(Exercise brief) What is the number of lines in the data that contain "false"? Respond with nothing else.

(Exercise data)
(** The client whose Put it is. *)
Lemma effect_own kv kv' c p f x :
  phase kv c p f None -> lock_op clientId c p = Some (RPut x) -> effect kv kv' x -> 0 <= ver kv "l0" ->
  phase kv' c p f (Some (inr (mkPutReply OK))) /\ (f = false -> phase kv' c p f None).
Proof.
  intros Hp Hop He Hge. destruct (decide (PutArgs_Key x = "l")) as [Hk|Hk].
  - destruct (effect_lock _ _ _ _ _ _ Hp Hop He Hk) as (Hv & Hx & Hv0 & Hx0 & _). destruct He as (He & _). rewrite Hk in He.
    destruct p as [|i|i [| |w f'| | |w f']|i|i w|i w|r|e]; simpl in Hop; simplify_eq; simpl in *; try done.
    + destruct Hp as (H1 & H2 & _ & _). rewrite Hv, Hv0, Hx. repeat (split; try done; try lia); intros; lia.
    + destruct Hp as (H1 & H2 & _ & _). rewrite Hv, Hv0, Hx. repeat (split; try done; try lia); intros; lia.
  - destruct (effect_data _ _ _ _ _ _ Hp Hop He Hk) as (Hv0 & Hx0 & Hv & Hx & _). destruct He as (He & _).
    unfold phase, crit_put in *.
    destruct p as [|i|i [| |w f'| | |w f']|i|i w|i w|r|e]; simpl in Hop; simplify_eq; simpl in *; try done.
    + split; intros; lia.
    + destruct Hp as (H1 & H2 & H3). rewrite Hv0, Hx. split; [|intros ->]; (split; [done|]); (split; [done|]); right;
        (split; [lia|]); (split; [done|]); [|done]. intros v [= <-]. by left.
    + destruct Hp as (H1 & (H2 & H3) & H4). rewrite Hv0, Hx0, Hx. split; [|intros ->]; (split; [done|]); (split; [|done]); (split; [done|]); right;
        (split; [lia|]); (split; [done|]); [|done]. intros v [= <-]. by left.
Qed.
(** A client moves and the store stays. *)
Lemma lock_move a prog c q p' prog' P' old' :
  lock_ok (a, prog) -> (forall l, q = Some l -> lock_op clientId c p' = Some (lp_req l)) ->
  phase (lt_srv a) c p' (first_of q) (rep_of q) ->
  (writing (prog c) = true -> writing p' = true \/ val (lt_srv a) "l0" = ""%string) ->
  prog' c = p' -> (forall d, d <> c -> prog' d = prog d) -> P' = partial_alter (fun _ => q) c (lt_pend a) ->
  lock_ok (mkLate (lt_srv a) P' old', prog').
Proof.
  intros [H2 H4 H5] Hop Hph Hwr Hc Hd ->. split; simpl in *.
  - intros d l. destruct (decide (d = c)) as [->|Hne].
    + rewrite lookup_partial_alter_eq, Hc. apply Hop.
    + rewrite lookup_partial_alter_ne, Hd by done. apply H2.
  - intros d. destruct (decide (d = c)) as [->|Hne].
    + by rewrite lookup_partial_alter_eq, Hc.
    + rewrite lookup_partial_alter_ne, Hd by done. apply H4.
  - destruct H5 as [?|[d Hw]]; [by left|]. destruct (decide (d = c)) as [->|Hne].
    + destruct (Hwr Hw); [right; exists c; by rewrite Hc|by left].
    + right. exists d. by rewrite Hd.
Qed.

(** A client's call at hand changes, not its program. *)
Lemma lock_call a prog c q P' old' :
  lock_ok (a, prog) -> lock_op clientId c (prog c) = Some (lp_req q) ->
  phase (lt_srv a) c (prog c) (lp_first q) (lp_reply q) ->
  P' = <[c := q]> (lt_pend a) -> lock_ok (mkLate (lt_srv a) P' old', prog).
Proof.
  intros Hl Hop Hph ->. apply (lock_move a prog c (Some q) (prog c)); try done; [by intros l [= <-]|by left].
Qed.

(** A Put takes effect; [q] is the call at hand of the client [c] whose Put it is. *)
Lemma lock_effect a prog c x f rep q kv' P' :
  0 <= ver (lt_srv a) "l0" -> lock_ok (a, prog) -> effect (lt_srv a) kv' x ->
  lt_pend a !! c = Some (mkLpend (RPut x) f None) -> q = mkLpend (RPut x) f rep ->
  (rep = Some (inr (mkPutReply OK)) \/ f = false /\ rep = None) ->
  P' = <[c := q]> (lt_pend a) -> lock_ok (mkLate kv' P' (lt_old a), prog).
Proof.
  intros Hn [H2 H4 H5] He Hp -> Hrep ->. simpl in *.
  pose proof (H2 c _ Hp) as Hop. simpl in Hop. pose proof (H4 c) as Hph. rewrite Hp in Hph. simpl in Hph.
  split; simpl.
  - intros d l [[<- <-]|[_ Hl]]%lookup_insert_Some; [done|by apply H2].
  - intros d. destruct (decide (d = c)) as [->|Hne].
    + rewrite lookup_insert_eq. simpl.
      destruct (effect_own _ _ _ _ _ _ Hph Hop He) as [E1 E2]; [done|].
      destruct Hrep as [->|[Hf ->]]; [done|by apply E2].
    + rewrite lookup_insert_ne by done. by eapply (effect_others _ _ c).
  - destruct (decide (PutArgs_Key x = "l")) as [Hk|Hk].
    + destruct (effect_lock _ _ _ _ _ _ Hph Hop He Hk) as (_ & _ & _ & -> & _). done.
    + destruct (effect_data _ _ _ _ _ _ Hph Hop He Hk) as (_ & -> & _ & _ & [[_ Hs]|Hw]); [|right; by exists c].
      rewrite Hs in Hop. simpl in Hop. simplify_eq/=. by left.
Qed.

(** A Get is handled. *)
Lemma phase_get kv c p f k e :
  phase kv c p f None -> lock_op clientId c p = Some (RGet k) -> (critical p = true -> val kv "l0" = ""%string) ->
  (1 <= ver kv k -> e = OK) -> 0 <= ver kv k -> phase kv c p f (Some (inl (mkGetReply (val kv k) (ver kv k) e))).
Proof.
  intros Hp Hop Hcr He Hge.
  destruct p as [|i|i [| |w f'| | |w f']|i|i w|i w|r|e']; simpl in Hop; simplify_eq; simpl in *.
  - destruct Hp as [H1 _]. split; [done|]. intros v [= <-]. by eexists.
  - destruct Hp as [H1 _]. split; [done|]. intros v [= <-]. by eexists.
  - destruct Hp as (H1 & H2 & _). split; [done|]. split; [done|]. intros v [= <-]. by rewrite Hcr, He.
Qed.

(** A Put is handled and its version is out of date. *)
Lemma phase_refused kv c p f x :
  phase kv c p f None -> lock_op clientId c p = Some (RPut x) -> PutArgs_Version x < ver kv (PutArgs_Key x) ->
  phase kv c p f (Some (inr (mkPutReply ErrVersion))).
Proof.
  intros Hp Hop Hlt. unfold phase, crit_put in *.
  destruct p as [|i|i [| |w f'| | |w f']|i|i w|i w|r|e']; simpl in Hop; simplify_eq; simpl in *.
  - intros; lia.
  - destruct Hp as (H1 & H2 & H3 & _). do 3 (split; [done|]). intros v [= <-]. by split.
  - destruct Hp as (H1 & H2 & H3 & _). by do 3 (split; [done|]).
  - destruct Hp as (H1 & H2 & H3). do 2 (split; [done|]). right. destruct H3 as [[? _]|(Hv & Hf & _)]; [lia|].
    destruct f; [by specialize (Hf eq_refl)|]. do 2 (split; [done|]). intros v [= <-]. by right.
  - destruct Hp as (H1 & (H2 & H3) & H4). split; [done|]. split; [|done]. split; [done|]. right.
    destruct H3 as [[? _]|(Hv & Hf & _)]; [lia|].
    destruct f; [by specialize (Hf eq_refl)|]. do 2 (split; [done|]). intros v [= <-]. by right.
Qed.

(The answer) 2